My detachment was no fluke. It was simply that Ali wasn’t Lila.
My second realization was how very much trouble I was in.
“I leave in the morning, so I can’t offer a rain check. Are you sure you can’t spare some time tonight?” she insisted quietly, stepping closer to touch my forearm. “Even if it’s late. You know I don’t mind.”
I opened my mouth to decline with my own insistence when the door opened again, revealing the woman I’d been waiting for all day.
Her smile fell, her gait stalling, eyes collecting data from me, then Ali, then Ali’s hand on my arm.
My heart climbed up my ribs like a ladder. “I’m sure.”

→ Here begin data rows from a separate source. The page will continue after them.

(** * Verification of knative client-contrib, admin plugin

    Two parts of [plugins/admin/pkg/command] are covered:

    - [registry/remove.go]: the [registry remove] command
      ([NewRegistryRmCommand], its [PreRunE] and [RunE] closures) and the
      concurrent bulk delete [deleteSecrets];
    - [profiling/downloader_test.go]: the scenarios exercised against
      [Downloader.Download].

    The Kubernetes client, the JSON decoder and the HTTP transport are
    collaborators: they appear as interfaces (a type class, section
    variables) and every theorem holds for all their implementations. *)

From stdpp Require Import base strings gmap list.
From Stdlib Require Import ZArith DecimalString.

(** Text helpers shared by both packages. *)

(** [Contains s sub]: [sub] occurs in [s] (what [assert.ErrorContains]
    checks on an error message). *)
Definition Contains (s sub : string) : Prop :=
  ∃ pre post : string, s = pre +:+ sub +:+ post.

(** The line terminator written by the format strings. *)
Definition LF : string := String (Ascii.ascii_of_nat 10) EmptyString.

(* ================================================================== *)
(** * Package registry: [remove.go] *)
(* ================================================================== *)

Module Registry.

(** ** Data model (the parts of the Kubernetes API objects the command touches) *)

(** [corev1.Secret] *)
Record Secret := {
  Secret_Namespace : string;
  Secret_Name : string;
  Secret_Data : gmap string (list Byte.byte)
}.

(** [corev1.LocalObjectReference] *)
Record LocalObjectReference := { LocalObjectReference_Name : string }.

(** [corev1.ServiceAccount]; [ServiceAccount_Secrets] stands for the fields
    the command never assigns. *)
Record ServiceAccount := {
  ServiceAccount_Namespace : string;
  ServiceAccount_Name : string;
  ServiceAccount_Secrets : list string;
  ServiceAccount_ImagePullSecrets : list LocalObjectReference
}.

(** The docker config decoded from a secret: [Registry.Auths] maps a
    server to its credentials, of which the command reads [Username]. *)
Record Auth := { Username : string }.
Record Registry := { Auths : gmap string Auth }.

(** An error returned by the API server. [apierrors.IsNotFound] looks at
    the status reason only. *)
Record APIError := { Error : string; ReasonNotFound : bool }.
(** C6 (amended).  [fetch] validates nothing: with exactly one of
    [minor_directions] / [minor_interval] supplied, or with either of them
    zero, it raises no configuration error but ignores the minor parameters
    and does what the call without them does.  Only a negative
    [minor_directions] together with a non-zero [minor_interval] makes the
    call fail, with the [IndexError] of [minor_dir_list]. *)
Theorem fetch_ignores_incomplete_minor :
  forall rotate fmean (self : WaterBody) (directions : directions_arg),
    (forall md mi : option Z,
        md = None \/ mi = None \/ md = Some 0 \/ mi = Some 0 ->
        fetch rotate fmean self directions md mi
        = fetch rotate fmean self directions None None) /\
    (forall m i : Z,
        m < 0 -> i <> 0 ->
        fetch rotate fmean self directions (Some m) (Some i) = Raise IndexError).
Proof.
  intros rotate fmean self directions. split.
  - intros md mi H. unfold fetch.
    destruct mi as [i|], md as [m|]; try reflexivity.
    destruct H as [H | [H | [H | H]]]; try discriminate;
      injection H as ->; cbn [Z.eqb negb andb]; [|reflexivity].
    now rewrite andb_false_r.
  - intros m i Hm Hi. unfold fetch.
    replace (i =? 0) with false by (symmetry; now apply Z.eqb_neq).
    replace (m =? 0) with false by (symmetry; apply Z.eqb_neq; lia).
    cbn [negb andb]. unfold fetch_minor, minor_dir_list, range.
    replace (Z.to_nat m) with 0%nat by lia.
    reflexivity.
Qed.

Lemma fetch_ignores_incomplete_minor_witness :
  let wb := mk_WaterBody 1 (mk_array2 1 1 [[WATER]]) 1 1 in
  fetch rotate_none mean_floor wb (Dlist [0; 90]) (Some 3) None
  = fetch rotate_none mean_floor wb (Dlist [0; 90]) None None /\
  fetch rotate_none mean_floor wb (Dlist [0; 90]) (Some (-3)) (Some 5)
  = Raise IndexError.
Proof.
  intro wb. split.
  - apply (proj1 (fetch_ignores_incomplete_minor
                    rotate_none mean_floor wb (Dlist [0; 90]))).
    right. now left.
  - apply (proj2 (fetch_ignores_incomplete_minor
                    rotate_none mean_floor wb (Dlist [0; 90]))); lia.
Defined.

When Ali saw Lila, her face shifted with understanding. “I see,” she said with curtness I’d expected and sadness I hadn’t, though I wasn’t dumb enough to assume that sadness had anything to do with her feelings. Not feelings of her heart at least. “Sorry again for barging in. Maybe next time?”
“Maybe,” I answered, unable to reject her so blatantly in front of an audience.
Ali stretched again to brush a harmless kiss to my cheek. Harmless to me, at least.
Lila had come to a stop behind Ali. She was pristine, standing tall and unfazed and smiling that smile she wore at work. Such as to say, it was all a facade, from head to toe.
“I’m sorry. Am I interrupting?” Lila asked in her diplomatic wedding planner’s tone. “I thought we had an appointment today, but if we need to reschedule—“
“No need,” Ali said. “I was just leaving. Good to see you, Kash.”
I couldn’t say the same, so I offered a nod and prayed she’d just go already.
With a final assessment of Lila—who endured it with the grace of a goddamn angel—Ali granted my wish.
For a moment, Lila and I stood in silence.
“You have lipstick on your cheek,” she noted clinically, but her own cheeks flushed, belying her calm exterior.
“Wish it was yours.” I stepped into her, snagged her hand. Pressed a kiss of my own to her rosy cheekbone, encouraged when she let me, though she cut a look to where my father tilled soil, his eyes on his hands with the casual solitude of someone who was blissfully alone.
“Come with me,” I whispered, tugging her toward the storage basement.
Down the steps we went, the sound of her heels echoing off the concrete. The moment we were free of them and nestled in the near darkness, I turned her, cupped her face, and descended for a kiss in a single motion. Surprise stiffened her lips, but in a heartbeat, they yielded, softened, opened to meld to mine. We were a knot of arms and legs and heavy breaths before either of us knew it, and for that brief stretch of time, nothing needed to be said or decided or discussed. It was just the simple truth of her and me.
But such moments weren’t meant to last, and when that one ended, all the things we hadn’t said slid between us once more.